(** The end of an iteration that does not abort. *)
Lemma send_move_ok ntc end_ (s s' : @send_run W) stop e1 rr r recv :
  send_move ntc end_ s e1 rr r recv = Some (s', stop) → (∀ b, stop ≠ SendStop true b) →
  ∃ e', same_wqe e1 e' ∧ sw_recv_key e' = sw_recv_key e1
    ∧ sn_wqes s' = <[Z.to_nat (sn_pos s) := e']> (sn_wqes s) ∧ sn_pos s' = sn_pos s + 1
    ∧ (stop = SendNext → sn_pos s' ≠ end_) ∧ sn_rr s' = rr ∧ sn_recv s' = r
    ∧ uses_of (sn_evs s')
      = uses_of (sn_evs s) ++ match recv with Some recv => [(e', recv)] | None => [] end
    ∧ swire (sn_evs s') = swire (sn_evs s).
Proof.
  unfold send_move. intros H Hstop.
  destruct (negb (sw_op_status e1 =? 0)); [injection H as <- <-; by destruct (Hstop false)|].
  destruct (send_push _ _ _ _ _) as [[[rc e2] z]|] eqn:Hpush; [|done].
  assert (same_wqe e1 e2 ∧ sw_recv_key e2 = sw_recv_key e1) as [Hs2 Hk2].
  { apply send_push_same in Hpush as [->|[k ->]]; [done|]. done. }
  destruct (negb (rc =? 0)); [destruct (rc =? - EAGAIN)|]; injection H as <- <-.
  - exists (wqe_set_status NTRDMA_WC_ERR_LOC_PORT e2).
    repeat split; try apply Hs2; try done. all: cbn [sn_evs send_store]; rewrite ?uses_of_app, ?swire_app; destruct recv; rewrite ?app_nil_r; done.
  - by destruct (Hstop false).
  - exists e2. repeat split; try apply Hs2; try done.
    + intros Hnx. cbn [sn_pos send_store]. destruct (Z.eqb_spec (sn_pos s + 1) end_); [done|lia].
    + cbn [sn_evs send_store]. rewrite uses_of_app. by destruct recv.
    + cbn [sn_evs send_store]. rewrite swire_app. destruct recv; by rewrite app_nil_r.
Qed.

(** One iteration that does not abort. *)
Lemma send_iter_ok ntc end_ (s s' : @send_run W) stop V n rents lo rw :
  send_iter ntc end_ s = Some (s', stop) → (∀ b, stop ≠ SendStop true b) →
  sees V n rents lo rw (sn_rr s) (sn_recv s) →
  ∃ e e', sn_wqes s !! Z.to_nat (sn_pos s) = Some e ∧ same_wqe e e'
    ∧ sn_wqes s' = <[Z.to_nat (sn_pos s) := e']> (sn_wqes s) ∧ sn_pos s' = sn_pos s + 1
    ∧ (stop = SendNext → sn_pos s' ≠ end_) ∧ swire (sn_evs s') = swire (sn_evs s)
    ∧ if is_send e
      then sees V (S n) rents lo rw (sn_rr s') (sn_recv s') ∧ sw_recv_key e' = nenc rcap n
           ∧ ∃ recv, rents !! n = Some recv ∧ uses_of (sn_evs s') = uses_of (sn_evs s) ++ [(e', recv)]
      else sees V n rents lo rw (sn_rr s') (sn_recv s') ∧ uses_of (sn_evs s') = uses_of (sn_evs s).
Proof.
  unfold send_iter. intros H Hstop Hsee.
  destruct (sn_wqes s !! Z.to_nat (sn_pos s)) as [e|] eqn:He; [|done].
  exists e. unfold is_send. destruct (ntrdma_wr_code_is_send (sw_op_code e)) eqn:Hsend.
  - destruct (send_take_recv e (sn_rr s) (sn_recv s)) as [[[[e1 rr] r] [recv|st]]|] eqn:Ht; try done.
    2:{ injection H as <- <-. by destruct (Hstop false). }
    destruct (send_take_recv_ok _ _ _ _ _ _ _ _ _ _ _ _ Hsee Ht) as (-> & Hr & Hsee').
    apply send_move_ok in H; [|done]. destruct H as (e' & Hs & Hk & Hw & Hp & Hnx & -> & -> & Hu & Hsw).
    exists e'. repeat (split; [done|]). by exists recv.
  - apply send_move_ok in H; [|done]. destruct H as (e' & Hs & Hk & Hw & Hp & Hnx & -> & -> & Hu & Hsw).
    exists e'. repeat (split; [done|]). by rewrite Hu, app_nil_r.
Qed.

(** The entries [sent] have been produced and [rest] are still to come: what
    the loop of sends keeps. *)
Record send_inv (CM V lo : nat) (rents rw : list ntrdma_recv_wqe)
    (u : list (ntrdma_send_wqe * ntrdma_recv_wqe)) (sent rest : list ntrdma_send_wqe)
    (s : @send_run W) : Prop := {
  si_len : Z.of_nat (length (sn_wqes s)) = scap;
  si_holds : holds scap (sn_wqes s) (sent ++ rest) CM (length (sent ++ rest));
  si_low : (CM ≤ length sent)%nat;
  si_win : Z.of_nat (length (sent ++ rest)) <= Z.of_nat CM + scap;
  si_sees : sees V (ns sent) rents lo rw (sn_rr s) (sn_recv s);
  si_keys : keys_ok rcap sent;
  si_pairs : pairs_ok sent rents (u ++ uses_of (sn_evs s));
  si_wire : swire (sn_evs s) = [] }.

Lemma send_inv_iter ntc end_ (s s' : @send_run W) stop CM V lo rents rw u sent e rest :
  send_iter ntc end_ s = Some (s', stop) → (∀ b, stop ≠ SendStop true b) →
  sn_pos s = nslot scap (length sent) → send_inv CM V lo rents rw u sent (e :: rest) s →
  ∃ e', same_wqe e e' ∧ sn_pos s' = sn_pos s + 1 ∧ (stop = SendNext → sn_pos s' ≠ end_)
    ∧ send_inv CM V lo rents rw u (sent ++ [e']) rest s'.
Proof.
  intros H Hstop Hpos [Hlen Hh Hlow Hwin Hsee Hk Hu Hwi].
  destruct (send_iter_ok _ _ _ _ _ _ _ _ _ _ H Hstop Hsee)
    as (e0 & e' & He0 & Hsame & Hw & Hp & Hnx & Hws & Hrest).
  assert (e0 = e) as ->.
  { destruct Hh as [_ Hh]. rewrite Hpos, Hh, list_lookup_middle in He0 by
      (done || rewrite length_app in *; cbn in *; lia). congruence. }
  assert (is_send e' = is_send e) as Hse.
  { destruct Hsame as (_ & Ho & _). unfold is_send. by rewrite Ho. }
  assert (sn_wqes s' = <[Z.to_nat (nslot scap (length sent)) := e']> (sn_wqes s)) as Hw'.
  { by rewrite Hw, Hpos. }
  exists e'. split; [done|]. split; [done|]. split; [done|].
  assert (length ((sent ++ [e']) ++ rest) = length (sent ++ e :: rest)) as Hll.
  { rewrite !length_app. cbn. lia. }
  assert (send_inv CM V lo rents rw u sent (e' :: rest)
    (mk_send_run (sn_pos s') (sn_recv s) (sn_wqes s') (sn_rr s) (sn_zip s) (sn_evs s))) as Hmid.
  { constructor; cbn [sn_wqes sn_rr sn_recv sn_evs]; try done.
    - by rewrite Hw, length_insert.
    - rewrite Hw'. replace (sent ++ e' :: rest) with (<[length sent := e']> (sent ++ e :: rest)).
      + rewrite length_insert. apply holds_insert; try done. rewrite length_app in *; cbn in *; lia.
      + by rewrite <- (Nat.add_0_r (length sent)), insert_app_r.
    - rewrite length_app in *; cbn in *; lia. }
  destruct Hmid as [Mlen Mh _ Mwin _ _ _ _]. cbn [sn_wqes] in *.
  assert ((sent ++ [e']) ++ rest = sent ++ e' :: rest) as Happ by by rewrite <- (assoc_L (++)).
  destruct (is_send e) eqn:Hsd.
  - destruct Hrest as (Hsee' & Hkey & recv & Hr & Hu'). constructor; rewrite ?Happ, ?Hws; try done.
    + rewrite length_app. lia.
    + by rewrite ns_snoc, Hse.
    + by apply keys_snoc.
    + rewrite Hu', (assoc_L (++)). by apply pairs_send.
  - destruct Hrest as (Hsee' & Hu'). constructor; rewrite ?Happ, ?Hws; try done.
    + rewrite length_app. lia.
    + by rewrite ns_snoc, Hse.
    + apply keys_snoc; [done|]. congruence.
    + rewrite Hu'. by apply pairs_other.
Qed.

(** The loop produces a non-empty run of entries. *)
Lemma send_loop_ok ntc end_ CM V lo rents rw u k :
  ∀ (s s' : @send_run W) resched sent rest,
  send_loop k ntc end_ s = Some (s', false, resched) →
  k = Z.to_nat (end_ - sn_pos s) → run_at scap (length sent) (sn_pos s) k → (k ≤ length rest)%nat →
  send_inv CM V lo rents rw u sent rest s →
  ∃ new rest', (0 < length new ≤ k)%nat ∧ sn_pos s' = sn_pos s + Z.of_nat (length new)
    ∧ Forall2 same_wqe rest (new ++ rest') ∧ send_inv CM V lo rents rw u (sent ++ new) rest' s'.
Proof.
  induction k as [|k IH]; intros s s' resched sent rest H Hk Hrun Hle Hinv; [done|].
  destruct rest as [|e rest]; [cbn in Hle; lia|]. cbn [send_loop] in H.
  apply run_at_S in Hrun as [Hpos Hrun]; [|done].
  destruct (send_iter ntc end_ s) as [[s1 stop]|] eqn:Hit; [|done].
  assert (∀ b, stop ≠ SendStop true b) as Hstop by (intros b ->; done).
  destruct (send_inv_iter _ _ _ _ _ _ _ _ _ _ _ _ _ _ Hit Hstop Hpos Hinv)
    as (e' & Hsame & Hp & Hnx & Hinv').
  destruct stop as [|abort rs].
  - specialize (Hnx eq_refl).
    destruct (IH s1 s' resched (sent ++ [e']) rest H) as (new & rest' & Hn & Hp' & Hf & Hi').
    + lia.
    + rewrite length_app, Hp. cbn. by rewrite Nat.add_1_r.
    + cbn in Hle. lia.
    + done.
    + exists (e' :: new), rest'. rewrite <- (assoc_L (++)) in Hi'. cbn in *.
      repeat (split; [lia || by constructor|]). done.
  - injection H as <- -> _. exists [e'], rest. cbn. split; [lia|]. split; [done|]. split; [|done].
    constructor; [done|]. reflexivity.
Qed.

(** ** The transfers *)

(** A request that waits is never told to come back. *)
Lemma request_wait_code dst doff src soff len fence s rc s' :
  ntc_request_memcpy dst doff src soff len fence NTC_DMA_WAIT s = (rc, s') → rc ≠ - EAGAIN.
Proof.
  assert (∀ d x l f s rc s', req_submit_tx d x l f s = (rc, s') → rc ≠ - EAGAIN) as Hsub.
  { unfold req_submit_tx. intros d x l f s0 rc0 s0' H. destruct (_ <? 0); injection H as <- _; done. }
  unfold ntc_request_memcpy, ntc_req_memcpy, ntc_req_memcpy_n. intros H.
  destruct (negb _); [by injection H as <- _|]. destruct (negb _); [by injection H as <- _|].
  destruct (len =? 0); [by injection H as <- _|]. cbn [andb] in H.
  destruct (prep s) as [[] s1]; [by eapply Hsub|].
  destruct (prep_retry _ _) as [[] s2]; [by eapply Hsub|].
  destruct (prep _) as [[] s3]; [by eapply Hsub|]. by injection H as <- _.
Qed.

::::

Only one stretch of the records above is wanted: the lines between the one holding "si_low : (CM ≤ length sent)%nat;" and the one holding "destruct Hsame as", inclusive, reproduced exactly.

  si_low : (CM ≤ length sent)%nat;
  si_win : Z.of_nat (length (sent ++ rest)) <= Z.of_nat CM + scap;
  si_sees : sees V (ns sent) rents lo rw (sn_rr s) (sn_recv s);
  si_keys : keys_ok rcap sent;
  si_pairs : pairs_ok sent rents (u ++ uses_of (sn_evs s));
  si_wire : swire (sn_evs s) = [] }.

Lemma send_inv_iter ntc end_ (s s' : @send_run W) stop CM V lo rents rw u sent e rest :
  send_iter ntc end_ s = Some (s', stop) → (∀ b, stop ≠ SendStop true b) →
  sn_pos s = nslot scap (length sent) → send_inv CM V lo rents rw u sent (e :: rest) s →
  ∃ e', same_wqe e e' ∧ sn_pos s' = sn_pos s + 1 ∧ (stop = SendNext → sn_pos s' ≠ end_)
    ∧ send_inv CM V lo rents rw u (sent ++ [e']) rest s'.
Proof.
  intros H Hstop Hpos [Hlen Hh Hlow Hwin Hsee Hk Hu Hwi].
  destruct (send_iter_ok _ _ _ _ _ _ _ _ _ _ H Hstop Hsee)
    as (e0 & e' & He0 & Hsame & Hw & Hp & Hnx & Hws & Hrest).
  assert (e0 = e) as ->.
  { destruct Hh as [_ Hh]. rewrite Hpos, Hh, list_lookup_middle in He0 by
      (done || rewrite length_app in *; cbn in *; lia). congruence. }
  assert (is_send e' = is_send e) as Hse.
  { destruct Hsame as (_ & Ho & _). unfold is_send. by rewrite Ho. }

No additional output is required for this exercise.